(** A selection that returns has popped its camera out of a non-empty
    stack. *)
Lemma select_view_returned cams vs g refilled cam stack g' :
  select_view cams vs g = inr (refilled, cam, stack, g') →
  refilled = negb (stack_truthy vs)
  ∧ refilled_stack cams vs ≠ []
  ∧ refilled_stack cams vs ≡ₚ cam :: stack.
Proof.
  unfold select_view, randint.
  case_match; [done|]. simpl.
  destruct (random_draw g 0 _) as [i g1]. simpl.
  destruct (list_pop _ i) as [|[cam1 stack1]] eqn:Hpop; [done|]. simpl.
  intros [= <- <- <- <-]. apply list_pop_removes in Hpop.
  split_and!; [done| |done].
  intros Hnil. rewrite Hnil in Hpop.
  by apply Permutation_nil_cons in Hpop.
Qed.

Context `{!RandomSource}.

(** On a non-empty stack the selection returns. *)
Lemma select_view_returns cams vs g :
  refilled_stack cams vs ≠ [] →
  ∃ cam stack g',
    select_view cams vs g = inr (negb (stack_truthy vs), cam, stack, g')
    ∧ refilled_stack cams vs ≡ₚ cam :: stack.
Proof.
  intros Hne. unfold select_view, randint.
  set (q := refilled_stack cams vs) in *.
  assert (0 < Z.of_nat (length q)) by (destruct q; simpl in *; [done|lia]).
  destruct (Z.ltb_spec (Z.of_nat (length q) - 1) 0); [lia|]. simpl.
  pose proof (random_draw_range g 0 (Z.of_nat (length q) - 1)) as Hdraw.
  destruct (random_draw g 0 _) as [i g1]. simpl in *.
  destruct (list_pop_in_range q i) as (cam & Hcam & ->); [lia|]. simpl.
  eexists _, _, _. split; [done|]. by apply delete_Permutation.
Qed.


End select_view.

(** ** The iteration loop *)

(** A loop whose body returns at every step returns. *)
Lemma for_each_chained {S} (body : S → Z → result S) (R : Z → S → S → Prop)
    (its : list Z) (st : S) :
  (∀ st it, it ∈ its → ∃ st', body st it = inr st' ∧ R it st st') →
  ∃ st', for_each body st its = inr st' ∧ chained R its st st'.
Proof.
  revert st. induction its as [|it its IH]; intros st Hbody.
  - by exists st.
  - destruct (Hbody st it) as (mid & Hmid & HR); [by left|].
    destruct (IH mid) as (st' & Hrun & Hchain).
    { intros st1 it1 Hin. apply Hbody. by right. }
    exists st'. simpl. rewrite Hmid. simpl. eauto.
Qed.

Section loop.
Context `{Collaborators}.
Implicit Types (opt : OptimizationParams) (scene : Scene) (st : loop_state).

Lemma population_control_events opt white_background extent iteration control :
  population_control opt white_background extent iteration = inr control →
  Forall population_event control.
Proof.
  unfold population_control, densification_due, mod_, raise.
  destruct (iteration <? densify_until_iter opt).
  - destruct (densify_from_iter opt <? iteration); simpl.
    + destruct (densification_interval opt =? 0); [done|]. simpl.
      destruct (opacity_reset_interval opt =? 0); [done|].
      intros [= <-].
      rewrite !Forall_cons, Forall_app. split_and!; try done;
        by apply Forall_when.
    + destruct (opacity_reset_interval opt =? 0); [done|].
      intros [= <-].
      rewrite !Forall_cons. split_and!; try done. by apply Forall_when.
  - destruct (opacity_reset_interval opt =? 0); [done|].
    intros [= <-]. rewrite Forall_app. split; by apply Forall_when.
Qed.

(** *** What a log shows of one iteration *)

Lemma iterations_entered_app (l1 l2 : list (Z * event)) :
  iterations_entered (l1 ++ l2)
  = iterations_entered l1 ++ iterations_entered l2.
Proof. apply omap_app. Qed.

Lemma iterations_entered_cons (iteration : Z) (e : event) l :
  iterations_entered ((iteration, e) :: l)
  = match e with update_learning_rate it => [it] | _ => [] end
    ++ iterations_entered l.
Proof. by destruct e. Qed.

Lemma iterations_entered_none (iteration : Z) (evs : list event) :
  Forall (λ e, ∀ it, e ≠ update_learning_rate it) evs →
  iterations_entered ((iteration,.) <$> evs) = [].
Proof.
  induction 1 as [|e evs He _ IH]; [done|].
  rewrite fmap_cons, iterations_entered_cons, IH.
  destruct e; try done. by destruct (He iteration0).
Qed.

(** An iteration shows in the log as exactly one entry. *)
Lemma iterations_entered_iteration opt white_background scene
    save_iterations iteration evs :
  iteration_shape opt white_background scene save_iterations iteration evs →
  iterations_entered ((iteration,.) <$> evs) = [iteration].
Proof.
  intros (refilled & cam & debug & control & Hcontrol & ->).
  unfold iteration_head. rewrite <- !app_assoc.
  change ([update_learning_rate iteration] ++ ?l)
    with (update_learning_rate iteration :: l).
  rewrite fmap_cons, iterations_entered_cons.
  rewrite (iterations_entered_none iteration (_ ++ _)); [done|].
  rewrite !Forall_app, !Forall_cons. split_and!; try done.
  - by apply Forall_when.
  - by apply Forall_when.
  - by apply Forall_when.
  - apply population_control_events in Hcontrol.
    eapply Forall_impl; [done|]. intros e He it ->. done.
  - unfold optimizer_phase. case_match; by repeat constructor.
Qed.

Lemma events_of_app (l1 l2 : list (Z * event)) (iteration : Z) :
  events_of (l1 ++ l2) iteration
  = events_of l1 iteration ++ events_of l2 iteration.
Proof. unfold events_of. by rewrite filter_app, fmap_app. Qed.

Lemma events_of_same (iteration : Z) (evs : list event) :
  events_of ((iteration,.) <$> evs) iteration = evs.
Proof.
  unfold events_of. induction evs as [|e evs IH]; [done|].
  rewrite fmap_cons, filter_cons_True by done.
  rewrite fmap_cons. by f_equal.
Qed.

Lemma events_of_other (iteration it : Z) (evs : list event) :
  it ≠ iteration → events_of ((it,.) <$> evs) iteration = [].
Proof.
  intros Hne. unfold events_of. induction evs as [|e evs IH]; [done|].
  by rewrite fmap_cons, filter_cons_False.
Qed.

(** *** The loop as a chain of iterations *)

Section chain.
Context (opt : OptimizationParams) (white_background : bool)
        (scene : Scene) (save_iterations : list Z).

Abbreviation step :=
  (iteration_step opt white_background scene save_iterations).
Abbreviation shape :=
  (iteration_shape opt white_background scene save_iterations).

Lemma chained_entered its st st' :
  chained step its st st' →
  iterations_entered (log st') = iterations_entered (log st) ++ its.
Proof.
  revert st. induction its as [|it its IH]; intros st; simpl.
  - intros ->. by rewrite app_nil_r.
  - intros (mid & (evs & Hshape & Hlog) & Hrest).
    rewrite (IH _ Hrest), Hlog, iterations_entered_app.
    rewrite (iterations_entered_iteration _ _ _ _ _ _ Hshape).
    by rewrite <- app_assoc.
Qed.

Lemma chained_events_other its st st' iteration :
  iteration ∉ its →
  chained step its st st' →
  events_of (log st') iteration = events_of (log st) iteration.
Proof.
  revert st. induction its as [|it its IH]; intros st Hnotin; simpl.
  - by intros ->.
  - intros (mid & (evs & _ & Hlog) & Hrest).
    apply not_elem_of_cons in Hnotin as [Hne Hnotin].
    rewrite (IH _ Hnotin Hrest), Hlog, events_of_app.
    by rewrite events_of_other, app_nil_r.
Qed.

Lemma chained_events its st st' iteration :
  NoDup its → iteration ∈ its →
  chained step its st st' →
  ∃ evs, shape iteration evs
         ∧ events_of (log st') iteration
           = events_of (log st) iteration ++ evs.
Proof.
  revert st. induction its as [|it its IH]; intros st Hnodup Hin; simpl.
  - by apply elem_of_nil in Hin.
  - intros (mid & (evs & Hshape & Hlog) & Hrest).
    apply NoDup_cons in Hnodup as [Hfresh Hnodup].
    apply elem_of_cons in Hin as [->|Hin].
    + exists evs. split; [done|].
      rewrite (chained_events_other _ _ _ _ Hfresh Hrest).
      by rewrite Hlog, events_of_app, events_of_same.
    + destruct (IH mid Hnodup Hin Hrest) as (evs' & Hshape' & Hev).
      exists evs'. split; [done|].
      rewrite Hev, Hlog, events_of_app.
      rewrite events_of_other, app_nil_r; [done|].
      by intros ->.
Qed.
End chain.

Context `{!RandomSource}.

Lemma refilled_stack_nonempty (cams : list camera) vs :
  cams ≠ [] → refilled_stack cams vs ≠ [].
Proof.
  intros Hcams. unfold refilled_stack.
  by destruct vs as [[|c q]|].
Qed.

(** With cameras to choose from and intervals that are not zero, an
    iteration returns. *)
Lemma training_iteration_returns opt white_background scene save_iterations
    debug_from st iteration :
  train_cameras scene ≠ [] →
  opacity_reset_interval opt ≠ 0 →
  densification_interval opt ≠ 0 →
  ∃ st',
    training_iteration opt white_background scene save_iterations debug_from
                       st iteration = inr st'
    ∧ iteration_step opt white_background scene save_iterations iteration
                     st st'.
Proof.
  intros Hcams Hreset Hdens. unfold training_iteration.
  destruct (select_view_returns (train_cameras scene) (viewpoint_stack st)
              (gen st)) as (cam & stack & g' & -> & _).
  { by apply refilled_stack_nonempty. }
  destruct (population_control_returns opt white_background
              (cameras_extent scene) iteration) as (control & Hc & _);
    [done..|].
  rewrite result_bind_inr. cbv beta iota.
  rewrite Hc, result_bind_inr.
  eexists; split; [done|].
  eexists; split; [|done].
  by eexists _, _, _, _.
Qed.

Lemma training_loop_returns opt white_background scene save_iterations
    debug_from first_iter st :
  train_cameras scene ≠ [] →
  opacity_reset_interval opt ≠ 0 →
  densification_interval opt ≠ 0 →
  ∃ st',
    training_loop opt white_background scene save_iterations debug_from
                  first_iter st = inr st'
    ∧ chained (iteration_step opt white_background scene save_iterations)
              (range first_iter (iterations opt + 1)) st st'.
Proof.
  intros Hcams Hreset Hdens. apply for_each_chained.
  intros st1 it _. by apply training_iteration_returns.
Qed.
End loop.

Lemma head_seqZ (m n : Z) : 0 < n → head (seqZ m n) = Some m.
Proof. intros Hn. by rewrite seqZ_cons. Qed.

Lemma last_seqZ (m n : Z) : 0 < n → last (seqZ m n) = Some (m + n - 1).
Proof.
  intros Hn. rewrite last_lookup, length_seqZ, lookup_seqZ_lt by lia.
  f_equal. lia.
Qed.

Section training_run.
Context `{Collaborators} `{!RandomSource}.
Implicit Types (opt : OptimizationParams) (scene : Scene) (st : loop_state).

(** C1, as the code has it.  The loop returns, and for every iteration
    from the first one to [iterations] the population-control dispatch
    is the last thing before the optimiser: at every iteration strictly
    below [iterations] it is followed by the optimiser step and the
    clearing of the gradients, and by nothing else; at the iteration
    equal to [iterations] the dispatch still runs and nothing follows
    it. *)
Theorem optimizer_step_below_last_iteration opt white_background scene
    save_iterations debug_from first_iter st :
  train_cameras scene ≠ [] →
  opacity_reset_interval opt ≠ 0 →
  densification_interval opt ≠ 0 →
  ∃ st',
    training_loop opt white_background scene save_iterations debug_from
                  first_iter st = inr st'
    ∧ ∀ iteration,
        first_iter ≤ iteration ≤ iterations opt →
        ∃ before control,
          population_control opt white_background (cameras_extent scene)
                             iteration = inr control
          ∧ events_of (log st') iteration
            = events_of (log st) iteration ++ before ++ control
              ++ (if bool_decide (iteration < iterations opt)
                  then [optimizer_step; optimizer_zero_grad] else [])
          ∧ (optimizer_step ∉ before ++ control)
          ∧ (optimizer_zero_grad ∉ before ++ control).
Proof.
  intros Hcams Hreset Hdens.
  destruct (training_loop_returns opt white_background scene save_iterations
              debug_from first_iter st) as (st' & Hrun & Hchain); [done..|].
  exists st'. split; [done|]. intros iteration Hrange.
  assert (iteration ∈ range first_iter (iterations opt + 1)) as Hmem
    by (unfold range; apply elem_of_seqZ; lia).
  destruct (chained_events _ _ _ _ _ _ _ iteration
              (NoDup_seqZ _ _) Hmem Hchain)
    as (evs & (refilled & cam & debug & control & Hcontrol & ->) & Hevs).
  exists (iteration_head save_iterations iteration refilled cam debug), control.
  split; [done|]. split.
  { rewrite Hevs. unfold optimizer_phase.
    by destruct (Z.ltb_spec iteration (iterations opt));
      [rewrite bool_decide_eq_true_2|rewrite bool_decide_eq_false_2 by lia]. }
  apply population_control_events in Hcontrol.
  rewrite Forall_forall in Hcontrol.
  unfold iteration_head.
  rewrite !elem_of_app, !elem_of_when, !elem_of_cons, !elem_of_nil.
  pose proof (Hcontrol optimizer_step) as Hstep.
  pose proof (Hcontrol optimizer_zero_grad) as Hzero.
  simpl in Hstep, Hzero. clear -Hstep Hzero.
  intuition discriminate.
Qed.

Lemma training_entered opt white_background scene save_iterations
    debug_from k st :
  train_cameras scene ≠ [] →
  opacity_reset_interval opt ≠ 0 →
  densification_interval opt ≠ 0 →
  log st = [] →
  ∃ st',
    training_loop opt white_background scene save_iterations debug_from
                  (k + 1) st = inr st'
    ∧ iterations_entered (log st') = seqZ (k + 1) (iterations opt - k).
Proof.
  intros Hcams Hreset Hdens Hlog.
  destruct (training_loop_returns opt white_background scene save_iterations
              debug_from (k + 1) st) as (st' & Hrun & Hchain); [done..|].
  exists st'. split; [done|].
  rewrite (chained_entered _ _ _ _ _ _ _ Hchain), Hlog. simpl.
  unfold range. f_equal. lia.
Qed.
--- --- ---
PROBLEM DESCRIPTION
Among the entries above, locate the lines containing "assert (iteration ∈" and "(iterations opt - k).", and transcribe exactly those two lines and all lines between.

SOLUTION FOR THIS EXERCISE
  assert (iteration ∈ range first_iter (iterations opt + 1)) as Hmem
    by (unfold range; apply elem_of_seqZ; lia).
  destruct (chained_events _ _ _ _ _ _ _ iteration
              (NoDup_seqZ _ _) Hmem Hchain)
    as (evs & (refilled & cam & debug & control & Hcontrol & ->) & Hevs).
  exists (iteration_head save_iterations iteration refilled cam debug), control.
  split; [done|]. split.
  { rewrite Hevs. unfold optimizer_phase.
    by destruct (Z.ltb_spec iteration (iterations opt));
      [rewrite bool_decide_eq_true_2|rewrite bool_decide_eq_false_2 by lia]. }
  apply population_control_events in Hcontrol.
  rewrite Forall_forall in Hcontrol.
  unfold iteration_head.
  rewrite !elem_of_app, !elem_of_when, !elem_of_cons, !elem_of_nil.
  pose proof (Hcontrol optimizer_step) as Hstep.
  pose proof (Hcontrol optimizer_zero_grad) as Hzero.
  simpl in Hstep, Hzero. clear -Hstep Hzero.
  intuition discriminate.
Qed.

Lemma training_entered opt white_background scene save_iterations
    debug_from k st :
  train_cameras scene ≠ [] →
  opacity_reset_interval opt ≠ 0 →
  densification_interval opt ≠ 0 →
  log st = [] →
  ∃ st',
    training_loop opt white_background scene save_iterations debug_from
                  (k + 1) st = inr st'
    ∧ iterations_entered (log st') = seqZ (k + 1) (iterations opt - k).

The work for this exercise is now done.